> **THE PROBLEM**: The data below is to be set down again exactly as written.

> **SUPPLIED ENTRIES**:
(** * Personal-data utilities: password hashing and log redaction

    A shallow embedding of [0x00-personal_data/encrypt_password.py] and
    [0x00-personal_data/filtered_logger.py].

    Python [str] values are modelled by [string] (code points 0..255),
    passwords, which are encoded, by the list of their code points, and
    [bytes] values by [list byte].  The library modules the code calls,
    [re], [bcrypt] and [logging], are modelled in the modules of these
    names; the functions of the repository itself follow them under their
    own names. *)

From Stdlib Require Import String Ascii List Bool Arith Lia.
From Stdlib Require Import NArith.
From Stdlib Require Strings.Byte.
From Stdlib Require Import Init.Byte.
From Stdlib Require Import DecimalString.
Import ListNotations.
Open Scope string_scope.
Open Scope nat_scope.

(** ** Outcomes of Python calls *)

(** The exception classes the modelled calls can raise. *)
Inductive exn : Type :=
| re_error      (* re.error: the pattern or the template does not compile *)
| IndexError    (* a template names a group the pattern does not have *)
| ValueError    (* bcrypt: invalid salt, or a password that is refused *)
| KeyError      (* a format string names an attribute the record lacks *)
| UnicodeEncodeError. (* str.encode: a code point that has no encoding *)

(** A call returns a value, raises, or falls outside the fragment of the
    library that this development models. *)
Inductive outcome (A : Type) : Type :=
| Ok (a : A)
| Raise (e : exn)
| Unmodelled.

Arguments Ok {A} a.
Arguments Raise {A} e.
Arguments Unmodelled {A}.

Definition bind {A B : Type} (o : outcome A) (f : A -> outcome B) : outcome B :=
  match o with
  | Ok a => f a
  | Raise e => Raise e
  | Unmodelled => Unmodelled
  end.

Notation "x <- o ;; k" := (bind o (fun x => k))
  (at level 61, o at next level, right associativity).

(** ** Characters *)

Definition code (c : ascii) : nat := nat_of_ascii c.

Definition in_range (lo hi : nat) (c : ascii) : bool :=
  (lo <=? code c) && (code c <=? hi).

Definition is_digit (c : ascii) : bool := in_range 48 57 c.
Definition is_upper (c : ascii) : bool := in_range 65 90 c.
Definition is_lower (c : ascii) : bool := in_range 97 122 c.
Definition is_letter (c : ascii) : bool := is_upper c || is_lower c.
Definition is_alnum (c : ascii) : bool := is_letter c || is_digit c.
Definition is_ascii (c : ascii) : bool := code c <? 128.

Definition mem (c : ascii) (s : string) : bool :=
  existsb (Ascii.eqb c) (list_ascii_of_string s).

(** [str.isidentifier] on ASCII names. *)
Definition is_identifier (s : string) : bool :=
  match s with
  | EmptyString => false
  | String c s' =>
      (is_letter c || Ascii.eqb c "_")
      && forallb (fun d => is_alnum d || Ascii.eqb d "_") (list_ascii_of_string s')
  end.

Definition all_ascii (s : string) : bool :=
  forallb is_ascii (list_ascii_of_string s).

Fixpoint snoc (s : string) (c : ascii) : string :=
  match s with
  | EmptyString => String c EmptyString
  | String d s' => String d (snoc s' c)
  end.

(** ** The [re] module: compiling a pattern

    The fragment modelled: literal characters, ["."], character sets with
    ranges and negation, alternation, capturing, named and non-capturing
    groups, and the greedy repeats ["*"], ["+"] and ["?"] over a body that
    cannot match the empty string and holds no group.  Anything else of the
    pattern language yields [Unmodelled]. *)

Module re.

Inductive set_item : Type :=
| SChar (c : ascii)
| SRange (lo hi : ascii).

Inductive token : Type :=
| TLit (c : ascii)
| TAny
| TSet (negate : bool) (items : list set_item)
| TOpen (capture : bool) (name : option string)
| TClose
| TBar
| TStar
| TPlus
| TQuest.

(** Where the scanner stands inside the pattern. *)
Inductive lstate : Type :=
| LNormal
| LEscape                                   (* after a backslash *)
| LParen                                    (* after an opening parenthesis *)
| LParenQ                                   (* after "(?" *)
| LParenQP                                  (* after "(?P" *)
| LName (acc : string)                      (* inside "(?P<" *)
| LSet0                                     (* after "[" *)
| LSet (negate : bool) (items : list set_item)
| LSetEsc (negate : bool) (items : list set_item)
| LSetLit (negate : bool) (items : list set_item) (c : ascii)
| LSetDash (negate : bool) (items : list set_item) (c : ascii).

(** SPECIAL_CHARS of the pattern parser. *)
Definition SPECIAL_CHARS : string := ".\[{()*+?^$|".

Definition is_special (c : ascii) : bool := mem c SPECIAL_CHARS.
(** The views that show [AuthForm], whose [onSubmit] is [handleSubmit]. *)
Definition shows_form (v : view) : bool :=
  match v with
  | MobileForm | DesktopForm => true
  | _ => false
  end.

(** The routes [handleSubmit] posts to, and their URLs. *)
Inductive endpoint := Register | Login.

Definition API_URL : string := "http://localhost:5000/api/auth".

Definition url (e : endpoint) : string :=
  match e with
  | Register => API_URL +:+ "/register"
  | Login => API_URL +:+ "/login"
  end.

(** [role: selectedRole ?? "student"]. *)
Definition role_sent (s : state) : string :=
  match selectedRole s with
  | Some r => role_string r
  | None => "student"
  end.

(** The body the server reads of what [JSON.stringify] sends: the routes
    destructure [email], [password] and [role] and nothing else, so [name]
    and [collegeName] of the sign-up body do not reach them. *)
Definition body_sent (s : state) : Req.body :=
  request (email s) (password s) (role_sent s).

(** [response.ok]. *)
Definition ok (r : response) : bool :=
  bool_decide (200 <= status r) && bool_decide (status r <= 299).

(** The redirect:
    [role === "admin" ? "/admin/profile" : role === "teacher" ? "/teacher/profile" : "/"]. *)
Definition panelPath (role : option json) : string :=
  if js_is "admin" role then "/admin/profile"
  else if js_is "teacher" role then "/teacher/profile"
  else "/".
End Auth.

(** *** [handleSubmit] *)

(** The page in its browser, with the server's collection behind it. *)
Record system (C : Type) := {
  page : Auth.state;
  localStorage : gmap string json;
  location : option string;   (* the target of the last [navigate] *)
  console : list json;        (* what [console.error] has logged *)
  context : C;                (* the state behind [useAuth] and [useUserData] *)
  db : Store                  (* the [users] collection of the server *)
}.
Arguments page {C} _.
Arguments localStorage {C} _.
Arguments location {C} _.
Arguments console {C} _.
Arguments context {C} _.
Arguments db {C} _.

(** What one submission observes of the outside: whether [fetch] fails, and
    the world of the request the server handles. *)
Record visit := {
  network_error : option json;
  server : World
}.

Definition Client (C A : Type) : Type := visit -> system C -> result A * system C.

Definition cret {C A} (a : A) : Client C A := fun _ s => (Returned a, s).

Definition cbind {C A B} (m : Client C A) (k : A -> Client C B) : Client C B :=
  fun v s =>
    match m v s with
    | (Returned a, s') => k a v s'
    | (Thrown e, s') => (Thrown e, s')
    end.

Definition throw {C A} (error : json) : Client C A := fun _ s => (Thrown error, s).

Definition ctry_catch {C A} (m : Client C A) (handler : json -> Client C A) : Client C A :=
  fun v s =>
    match m v s with
    | (Returned a, s') => (Returned a, s')
    | (Thrown e, s') => handler e v s'
    end.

> **RESULT OF THE EXERCISE**:
(** * Personal-data utilities: password hashing and log redaction

    A shallow embedding of [0x00-personal_data/encrypt_password.py] and
    [0x00-personal_data/filtered_logger.py].

    Python [str] values are modelled by [string] (code points 0..255),
    passwords, which are encoded, by the list of their code points, and
    [bytes] values by [list byte].  The library modules the code calls,
    [re], [bcrypt] and [logging], are modelled in the modules of these
    names; the functions of the repository itself follow them under their
    own names. *)

From Stdlib Require Import String Ascii List Bool Arith Lia.
From Stdlib Require Import NArith.
From Stdlib Require Strings.Byte.
From Stdlib Require Import Init.Byte.
From Stdlib Require Import DecimalString.
Import ListNotations.
Open Scope string_scope.
Open Scope nat_scope.

(** ** Outcomes of Python calls *)

(** The exception classes the modelled calls can raise. *)
Inductive exn : Type :=
| re_error      (* re.error: the pattern or the template does not compile *)
| IndexError    (* a template names a group the pattern does not have *)
| ValueError    (* bcrypt: invalid salt, or a password that is refused *)
| KeyError      (* a format string names an attribute the record lacks *)
| UnicodeEncodeError. (* str.encode: a code point that has no encoding *)

(** A call returns a value, raises, or falls outside the fragment of the
    library that this development models. *)
Inductive outcome (A : Type) : Type :=
| Ok (a : A)
| Raise (e : exn)
| Unmodelled.

Arguments Ok {A} a.
Arguments Raise {A} e.
Arguments Unmodelled {A}.

Definition bind {A B : Type} (o : outcome A) (f : A -> outcome B) : outcome B :=
  match o with
  | Ok a => f a
  | Raise e => Raise e
  | Unmodelled => Unmodelled
  end.

Notation "x <- o ;; k" := (bind o (fun x => k))
  (at level 61, o at next level, right associativity).

(** ** Characters *)

Definition code (c : ascii) : nat := nat_of_ascii c.

Definition in_range (lo hi : nat) (c : ascii) : bool :=
  (lo <=? code c) && (code c <=? hi).

Definition is_digit (c : ascii) : bool := in_range 48 57 c.
Definition is_upper (c : ascii) : bool := in_range 65 90 c.
Definition is_lower (c : ascii) : bool := in_range 97 122 c.
Definition is_letter (c : ascii) : bool := is_upper c || is_lower c.
Definition is_alnum (c : ascii) : bool := is_letter c || is_digit c.
Definition is_ascii (c : ascii) : bool := code c <? 128.

Definition mem (c : ascii) (s : string) : bool :=
  existsb (Ascii.eqb c) (list_ascii_of_string s).

(** [str.isidentifier] on ASCII names. *)
Definition is_identifier (s : string) : bool :=
  match s with
  | EmptyString => false
  | String c s' =>
      (is_letter c || Ascii.eqb c "_")
      && forallb (fun d => is_alnum d || Ascii.eqb d "_") (list_ascii_of_string s')
  end.

Definition all_ascii (s : string) : bool :=
  forallb is_ascii (list_ascii_of_string s).

Fixpoint snoc (s : string) (c : ascii) : string :=
  match s with
  | EmptyString => String c EmptyString
  | String d s' => String d (snoc s' c)
  end.

(** ** The [re] module: compiling a pattern

    The fragment modelled: literal characters, ["."], character sets with
    ranges and negation, alternation, capturing, named and non-capturing
    groups, and the greedy repeats ["*"], ["+"] and ["?"] over a body that
    cannot match the empty string and holds no group.  Anything else of the
    pattern language yields [Unmodelled]. *)

Module re.

Inductive set_item : Type :=
| SChar (c : ascii)
| SRange (lo hi : ascii).

Inductive token : Type :=
| TLit (c : ascii)
| TAny
| TSet (negate : bool) (items : list set_item)
| TOpen (capture : bool) (name : option string)
| TClose
| TBar
| TStar
| TPlus
| TQuest.

(** Where the scanner stands inside the pattern. *)
Inductive lstate : Type :=
| LNormal
| LEscape                                   (* after a backslash *)
| LParen                                    (* after an opening parenthesis *)
| LParenQ                                   (* after "(?" *)
| LParenQP                                  (* after "(?P" *)
| LName (acc : string)                      (* inside "(?P<" *)
| LSet0                                     (* after "[" *)
| LSet (negate : bool) (items : list set_item)
| LSetEsc (negate : bool) (items : list set_item)
| LSetLit (negate : bool) (items : list set_item) (c : ascii)
| LSetDash (negate : bool) (items : list set_item) (c : ascii).

(** SPECIAL_CHARS of the pattern parser. *)
Definition SPECIAL_CHARS : string := ".\[{()*+?^$|".

Definition is_special (c : ascii) : bool := mem c SPECIAL_CHARS.
(** The views that show [AuthForm], whose [onSubmit] is [handleSubmit]. *)
Definition shows_form (v : view) : bool :=
  match v with
  | MobileForm | DesktopForm => true
  | _ => false
  end.

(** The routes [handleSubmit] posts to, and their URLs. *)
Inductive endpoint := Register | Login.

Definition API_URL : string := "http://localhost:5000/api/auth".

Definition url (e : endpoint) : string :=
  match e with
  | Register => API_URL +:+ "/register"
  | Login => API_URL +:+ "/login"
  end.

(** [role: selectedRole ?? "student"]. *)
Definition role_sent (s : state) : string :=
  match selectedRole s with
  | Some r => role_string r
  | None => "student"
  end.

(** The body the server reads of what [JSON.stringify] sends: the routes
    destructure [email], [password] and [role] and nothing else, so [name]
    and [collegeName] of the sign-up body do not reach them. *)
Definition body_sent (s : state) : Req.body :=
  request (email s) (password s) (role_sent s).

(** [response.ok]. *)
Definition ok (r : response) : bool :=
  bool_decide (200 <= status r) && bool_decide (status r <= 299).

(** The redirect:
    [role === "admin" ? "/admin/profile" : role === "teacher" ? "/teacher/profile" : "/"]. *)
Definition panelPath (role : option json) : string :=
  if js_is "admin" role then "/admin/profile"
  else if js_is "teacher" role then "/teacher/profile"
  else "/".
End Auth.

(** *** [handleSubmit] *)

(** The page in its browser, with the server's collection behind it. *)
Record system (C : Type) := {
  page : Auth.state;
  localStorage : gmap string json;
  location : option string;   (* the target of the last [navigate] *)
  console : list json;        (* what [console.error] has logged *)
  context : C;                (* the state behind [useAuth] and [useUserData] *)
  db : Store                  (* the [users] collection of the server *)
}.
Arguments page {C} _.
Arguments localStorage {C} _.
Arguments location {C} _.
Arguments console {C} _.
Arguments context {C} _.
Arguments db {C} _.

(** What one submission observes of the outside: whether [fetch] fails, and
    the world of the request the server handles. *)
Record visit := {
  network_error : option json;
  server : World
}.

Definition Client (C A : Type) : Type := visit -> system C -> result A * system C.

Definition cret {C A} (a : A) : Client C A := fun _ s => (Returned a, s).

Definition cbind {C A B} (m : Client C A) (k : A -> Client C B) : Client C B :=
  fun v s =>
    match m v s with
    | (Returned a, s') => k a v s'
    | (Thrown e, s') => (Thrown e, s')
    end.

Definition throw {C A} (error : json) : Client C A := fun _ s => (Thrown error, s).

Definition ctry_catch {C A} (m : Client C A) (handler : json -> Client C A) : Client C A :=
  fun v s =>
    match m v s with
    | (Returned a, s') => (Returned a, s')
    | (Thrown e, s') => handler e v s'
    end.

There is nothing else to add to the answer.